▸ Provided information
<<<<

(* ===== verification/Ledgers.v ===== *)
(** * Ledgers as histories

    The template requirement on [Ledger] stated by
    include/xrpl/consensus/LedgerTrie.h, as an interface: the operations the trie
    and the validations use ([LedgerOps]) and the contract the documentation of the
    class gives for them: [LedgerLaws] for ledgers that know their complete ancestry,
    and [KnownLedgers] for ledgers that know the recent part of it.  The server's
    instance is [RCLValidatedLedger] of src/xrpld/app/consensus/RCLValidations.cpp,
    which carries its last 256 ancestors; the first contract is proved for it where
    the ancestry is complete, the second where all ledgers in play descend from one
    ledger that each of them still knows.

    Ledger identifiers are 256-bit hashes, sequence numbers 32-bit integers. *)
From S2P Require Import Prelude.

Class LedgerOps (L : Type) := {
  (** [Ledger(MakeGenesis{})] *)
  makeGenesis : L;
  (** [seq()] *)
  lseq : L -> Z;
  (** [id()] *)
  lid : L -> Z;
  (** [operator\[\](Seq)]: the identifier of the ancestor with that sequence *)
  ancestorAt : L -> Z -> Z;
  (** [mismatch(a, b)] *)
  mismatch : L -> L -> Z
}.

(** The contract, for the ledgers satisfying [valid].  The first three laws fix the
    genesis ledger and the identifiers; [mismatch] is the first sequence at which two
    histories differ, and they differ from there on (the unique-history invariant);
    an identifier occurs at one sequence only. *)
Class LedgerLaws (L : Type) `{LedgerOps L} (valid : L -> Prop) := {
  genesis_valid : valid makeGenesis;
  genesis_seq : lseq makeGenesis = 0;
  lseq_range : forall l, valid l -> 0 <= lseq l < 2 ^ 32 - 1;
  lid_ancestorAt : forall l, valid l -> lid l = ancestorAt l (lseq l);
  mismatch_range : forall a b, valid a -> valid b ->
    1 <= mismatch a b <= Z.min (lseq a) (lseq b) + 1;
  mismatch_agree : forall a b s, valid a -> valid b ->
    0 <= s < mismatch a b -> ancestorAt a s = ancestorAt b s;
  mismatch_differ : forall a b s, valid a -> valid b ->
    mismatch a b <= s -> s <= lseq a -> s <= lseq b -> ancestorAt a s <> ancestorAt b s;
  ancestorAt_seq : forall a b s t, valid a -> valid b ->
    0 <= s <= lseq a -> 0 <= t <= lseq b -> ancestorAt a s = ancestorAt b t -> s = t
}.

>>>>

Return, word for word, the lines of the data above from the line with "which carries its" through the line with "ledger that each of them still knows.", inclusive.

    which carries its last 256 ancestors; the first contract is proved for it where
    the ancestry is complete, the second where all ledgers in play descend from one
    ledger that each of them still knows.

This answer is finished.